If you already face conditions which require $5000 worth of drugs yearly, insurance is an easy YES decision. The net cost is only about $5200 after factoring in savings on your required drugs. Over 20 years, you would pay about $104,000 in net premiums which would protect you from a big medical bill which we estimated might range from $90,000 to $220,000. Even for someone with $5,000,000, those terms on their own are likely NPV positive. If you get more than one major illness, it’s a no-brainer.
If you have conditions that require a few generics that cost maybe $40/month, now some math is involved. The drugs you know you need at this point are only $40/month or $480/year and if you buy NO insurance, you could keep $10,200, buy the drugs at retail price and save the other $9720 over 20 years to have $194,400 to cover a big bill. AND YOU STILL HAVE $2 million in net worth.

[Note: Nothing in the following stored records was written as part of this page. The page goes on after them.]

Lemma wp_alloc_raw (Q : Z -> lufirafs -> Prop) s live n : ba_rep (kheap s) live -> 0 < n -> n + 32 <= 2 ^ 64 -> Q 0 s ->
  (forall h p, p <> 0 -> ba_rep h ({[p]} ∪ live) -> Q p (set_heap h s)) -> wp (on_heap (ba_alloc n)) Q s.
Proof.
  intros Hr H1 H2 H0 HQ. pose proof (ba_alloc_spec _ _ n Hr H1 H2) as Ha. unfold wp in Ha |- *. unfold on_heap.
  destruct (ba_alloc n (kheap s)) as [[p h]|]; [|done]. destruct Ha as [[-> ->]|(Hp & _ & Hr')]; [by destruct s|]. by apply HQ.
Qed.

Section mount.
(** A disk whose metadata blocks hold [im], an image with superblock [b]. *)
Context (g : geom) (im : list Z) (b : superblock) (d0 : DS).
Context (Hg : geom_ok g) (Hsb : sb_geom b g) (Hl : zlen im = g_ds g * LUFIRAFS_BLOCK_SIZE) (Hby : Forall is_u8 im).
Context (Hblk : forall k, 0 <= k < g_ds g -> blk d0 g k = mblk im k).
Context (Hgood : forall i, g_lba g <= i < g_lba g + g_total g * SECTORS_PER_BLOCK -> bd_good d0 i).

(** Outcome of a mount that leaves the data of the disk as it is in [d0]. *)
Definition mount_post (r : Z) s' : Prop := (forall b, blk (disk s') g b = blk d0 g b) /\
  (r = -1 \/ (r = 0 /\ image s' = im /\ sb s' = b /\ dirty_bitmap s' = replicate (Z.to_nat ((g_ds g + 7) / 8)) 0 /\
     exists live', fs_ok s' g live')).

Lemma load_outcome s live : (forall i, bd_sector (disk s) i = bd_sector d0 i) -> (forall i, bd_good (disk s) i <-> bd_good d0 i) ->
  ba_rep (kheap s) live -> wp (load_metadata (g_lba g) b) mount_post s.
Proof.
  intros Hs1 Hg1 Hrep. pose proof (go_bitmap _ Hg) as Hbm. pose proof (go_lba _ Hg) as [Hlba Hlba'].
  pose proof (go_total _ Hg) as [Ht _]. pose proof (go_image _ Hg) as Him. assert (7 <= g_ds g) as Hds by (unfold g_ds, g_its; lia).
  assert (forall b, blk (disk s) g b = blk d0 g b) as Eb1 by (intros; by apply blk_ext).
  unfold load_metadata. rewrite (sg_ds _ _ Hsb). rewrite (u32_small (g_ds g * LUFIRAFS_BLOCK_SIZE)), (u32_small (g_ds g * SECTORS_PER_BLOCK)), (u32_small (g_ds g + 7))
    by (unfold is_u32, LUFIRAFS_BLOCK_SIZE, SECTORS_PER_BLOCK in *; lia).
  wstep. apply (wp_alloc_raw _ _ _ _ Hrep); [unfold LUFIRAFS_BLOCK_SIZE in *; lia..|rewrite Z.eqb_refl; wstep; split; [done|by left]|].
  intros h p Hp Hrep1. rewrite (proj2 (Z.eqb_neq _ _) Hp). wstep. set (s2 := set_heap h s).
  eapply wp_mono; [apply (read_metadata_correct _ s2 0 (g_ds g * SECTORS_PER_BLOCK) [] (g_lba g))|].
  { unfold SECTORS_PER_BLOCK. lia. } { unfold SECTORS_PER_BLOCK in *. lia. } { lia. }
  { pose proof (Z.div_mod (g_ds g * SECTORS_PER_BLOCK) 255 ltac:(lia)). pose proof (Z.mod_pos_bound (g_ds g * SECTORS_PER_BLOCK) 255 ltac:(lia)).
    pose proof (Z.div_pos (g_ds g * SECTORS_PER_BLOCK) 255 ltac:(unfold SECTORS_PER_BLOCK; lia) ltac:(lia)). lia. }
  { intros i Hi. apply Hg1, Hgood. unfold SECTORS_PER_BLOCK in *. lia. }
  cbv beta. intros r s3 (-> & dk3 & -> & Hs3 & Hg3). rewrite Z.add_0_r, Z.sub_0_r. cbn [app].
  assert (sectors (disk s2) (g_lba g) (g_ds g * SECTORS_PER_BLOCK) = im) as ->.
  { apply sectors_image; [done| |done]. intros k Hk. rewrite <- Hblk by done. apply Eb1. }
  assert (forall b, blk dk3 g b = blk d0 g b) as Eb3 by (intros b0; rewrite <- Eb1; by apply blk_ext).
  assert (0 < (g_ds g + 7) / 8 /\ (g_ds g + 7) / 8 + 32 <= 2 ^ 64) as [Hn1 Hn2].
  { split; [apply Z.div_str_pos; lia|]. assert ((g_ds g + 7) / 8 <= g_ds g + 7) by (apply Z.div_le_upper_bound; lia).
    unfold LUFIRAFS_BLOCK_SIZE in *. lia. }
  wstep. apply (wp_alloc_raw _ (set_disk dk3 s2) ({[p]} ∪ live)); [done|done|done| |].
  - rewrite Z.eqb_refl. wstep. pose proof (ba_release_spec h ({[p]} ∪ live) p Hrep1 ltac:(set_solver)) as Hrel.
    unfold wp at 1 in Hrel. unfold wp at 1, on_heap. change (kheap (set_disk dk3 s2)) with h.
    destruct (ba_release p h) as [[[] h'']|]; [|done]. wstep. split; [done|by left].
  - intros h' q Hq Hrep2. rewrite (proj2 (Z.eqb_neq _ _) Hq). wstep. wstep. wstep. split; [done|]. right. split_and!; [done..|].
    exists ({[q]} ∪ ({[p]} ∪ live)). split; cbn [image lba_offset sb dirty_bitmap next_free_block disk kheap set_heap set_disk]; try done.
    + unfold zlen. rewrite length_replicate. pose proof (Z.div_mod (g_ds g + 7) 8 ltac:(lia)). pose proof (Z.mod_pos_bound (g_ds g + 7) 8 ltac:(lia)). lia.
    + intros i Hi. by apply Hg3, Hg1, Hgood.
Qed.

Lemma init_outcome s live : disk s = d0 -> ba_rep (kheap s) live -> Forall is_u32 (sb_words b) -> magic b = LUFIRAFS_MAGIC ->
  block_size b = LUFIRAFS_BLOCK_SIZE -> mblk im 0 = encode_sb b -> wp (lufirafs_init (g_lba g)) mount_post s.
Proof.
  intros Ed Hrep Hw Hmag Hsz H0. pose proof (go_bitmap _ Hg) as Hbm. pose proof (go_total _ Hg) as [Ht _].
  assert (7 <= g_ds g) as Hds by (unfold g_ds, g_its; lia). unfold lufirafs_init. wstep. wstep. wstep.
  pose proof (bd_read_spec d0 (g_lba g) SECTORS_PER_BLOCK ltac:(done)) as Hr. unfold wp at 1 in Hr. unfold wp at 1, on_disk. cbn [disk]. rewrite Ed.
  destruct (bd_read _ _ d0) as [[r dk]|]; [|done]. destruct Hr as (Hs1 & Hg1 & Hr). destruct r as [l|].
  2:{ destruct Hr as (i & Hi & []). apply Hgood. unfold SECTORS_PER_BLOCK in *. lia. }
  assert (l = encode_sb b) as ->.
  { rewrite <- H0, <- Hblk by lia. rewrite Hr. unfold blk. do 3 f_equal. lia. }
  clear Hr. cbv zeta. rewrite decode_encode_sb by done. wstep. wstep. rewrite Hmag, Hsz, !Z.eqb_refl. cbn [negb].
  by apply (load_outcome _ live).
Qed.
End mount.

Lemma sync_mount_outcome s g live v : has_view s g live v -> synced s g -> saved s ->
  wp (lufirafs_sync;; lufirafs_init (g_lba g)) (fun r s' => (forall b, is_data g b -> blk (disk s') g b = v_blk v b) /\
    (r = -1 \/ (r = 0 /\ exists live', has_view s' g live' v /\ synced s' g /\ saved s'))) s.
Proof.
  intros Hv Hsy Hsv. pose proof (hv_ok _ _ _ _ Hv) as Hok. pose proof (fo_geom _ _ _ Hok) as Hg.
  wstep. eapply wp_mono; [apply (sync_outcome s g live Hok Hsy)|]. cbv beta. intros _ s1 Hdone.
  pose proof (syncing_all s g s1) as Hall. destruct (sy_eq _ _ _ _ Hdone) as (d & dk & E).
  assert (image s1 = image s /\ sb s1 = sb s /\ kheap s1 = kheap s) as (Ei & Es & Eh) by (by rewrite E).
  eapply wp_mono; [apply (init_outcome g (image s) (sb s) (disk s1) Hg) with live|].
  - apply Hok.
  - apply Hok.
  - apply Hok.
  - intros k Hk. by apply Hall.
  - intros i Hi. apply (sy_good _ _ _ _ Hdone), (fo_good _ _ _ Hok). done.
  - done.
  - rewrite Eh. apply Hok.
  - apply Hsv.
  - apply Hsv.
  - apply Hsv.
  - apply Hsv.
  - intros r s2 [Hd [->|(-> & Ei2 & Es2 & Ed2 & live' & Hok2)]].
    + split; [|by left]. intros b Hb. rewrite Hd, (sy_data _ _ _ _ Hdone b Hb). by apply (hv_blk _ _ _ _ Hv).
    + assert (forall b, is_data g b -> blk (disk s2) g b = v_blk v b) as Hdata.
      { intros b Hb. rewrite Hd, (sy_data _ _ _ _ Hdone b Hb). by apply (hv_blk _ _ _ _ Hv). }
      split; [done|]. right. split; [done|]. exists live'. split; [|split].
      * split; [done|rewrite Ei2; apply Hv|rewrite Ei2; apply Hv|done].
      * intros k Hk _. rewrite Hd, Ei2. by apply Hall.
      * destruct Hsv as [H1 H2 H3 H4]. split; rewrite ?Es2, ?Ei2; done.
Qed.


(** ** Inodes *)

(** The bytes of the inode lie in one block of the table. *)
Definition in_one_block g ino : Prop := ino_off g ino mod LUFIRAFS_BLOCK_SIZE + LUFIRAFS_INODE_SIZE <= LUFIRAFS_BLOCK_SIZE.

Lemma wp_write_inode_raw (Q : bool -> lufirafs -> Prop) s g live ino i : fs_ok s g live -> is_ino ino -> inode_ok i ->
  (forall im d, splice (image s) (ino_off g ino) (encode_inode i) = Some im ->
     (forall k, bit d k = (k =? ino_off g ino / LUFIRAFS_BLOCK_SIZE) || bit (dirty_bitmap s) k) -> Q true (set_dirty d (set_image im s))) ->
  wp (lufirafs_write_inode ino i) Q s.
Proof.
  intros Hok Hi Hio HQ. pose proof (fo_geom _ _ _ Hok) as Hg. pose proof (zlen_encode_inode i (io_direct _ Hio)) as Hl.
  destruct (ino_pos g ino Hg Hi) as [Hp1 Hp2]. pose proof (image_size_ge g Hg) as [Hp3 _].
  assert (0 <= ino_off g ino / LUFIRAFS_BLOCK_SIZE < g_ds g) as Hk.
  { split; [apply Z.div_pos; unfold LUFIRAFS_BLOCK_SIZE in *; lia|]. apply Z.div_lt_upper_bound; [done|]. unfold LUFIRAFS_INODE_SIZE in *. lia. }
  unfold lufirafs_write_inode. wstep. wstep. rewrite (is_ino_guard _ _ _ _ Hok Hi), (inode_off_eq _ _ _ _ Hok Hi). wstep.
  apply wp_img_write; [unfold LUFIRAFS_BLOCK_SIZE in *; lia|rewrite Hl, (fo_image _ _ _ Hok); lia|]. intros im Hs _.
  unfold mark_dirty. wstep. wstep. wstep. change (sb (set_image im s)) with (sb s).
  rewrite (sg_ds _ _ (fo_sb _ _ _ Hok)), (proj2 (Z.leb_gt _ _)) by lia. wstep. wstep.
  destruct (bm_set_spec (dirty_bitmap s) (ino_off g ino / LUFIRAFS_BLOCK_SIZE)) as (d & Hd & _ & Hb); [pose proof (fo_dirty _ _ _ Hok); lia|].
  wstep. eapply wp_lift; [exact Hd|]. cbv beta. wstep. wstep. by apply HQ.
Qed.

Ah, but how much will that big medical bill cost if you aren’t buying that care at insured rates? You don’t know and have no way to find out – no hospital will publish a la carte uninsured pricing. You’ll find out the cost when they send you the bill. Will “retail” pricing of hospital care be 2X insured rates? 3X? Your willingness to buy insurance to guard against a concentrated sky-high bill over a short period of time depends upon how much of a financial cushion you want to have for food, shelter, taxes, etc.
And if you don’t get insurance and have three big procedures and one final end-of-life downturn that requires a month-long hospital stay, 18 months of nursing home care and 6 months of hospice? A one-month hospitalization might be $500,000. 18 months of nursing home care might be $9000/month or $108,000 per year for a private room. Hospice care is typically around $150/day for in-home care or $500/day for in-patient care so six months of that could be $27,300 to $91,000. There’s no clear picture on how much of that would be covered by private insurance or Medicare / state Medicaid. The amounts add up to $699,000 or 35 percent of the $2 million dollar nest egg. If expenses prior to the time of the illness ate more than $1,300,000 of the nest egg, that will take you to zero. Great if you hit zero exactly. If you come up short or have heirs requiring financial support, not so good for them.
Except for the wealthy with a clear handle on their non-medical expenses and net worth, attempting to make informed FINANCIAL decisions about healthcare is virtually impossible – by design.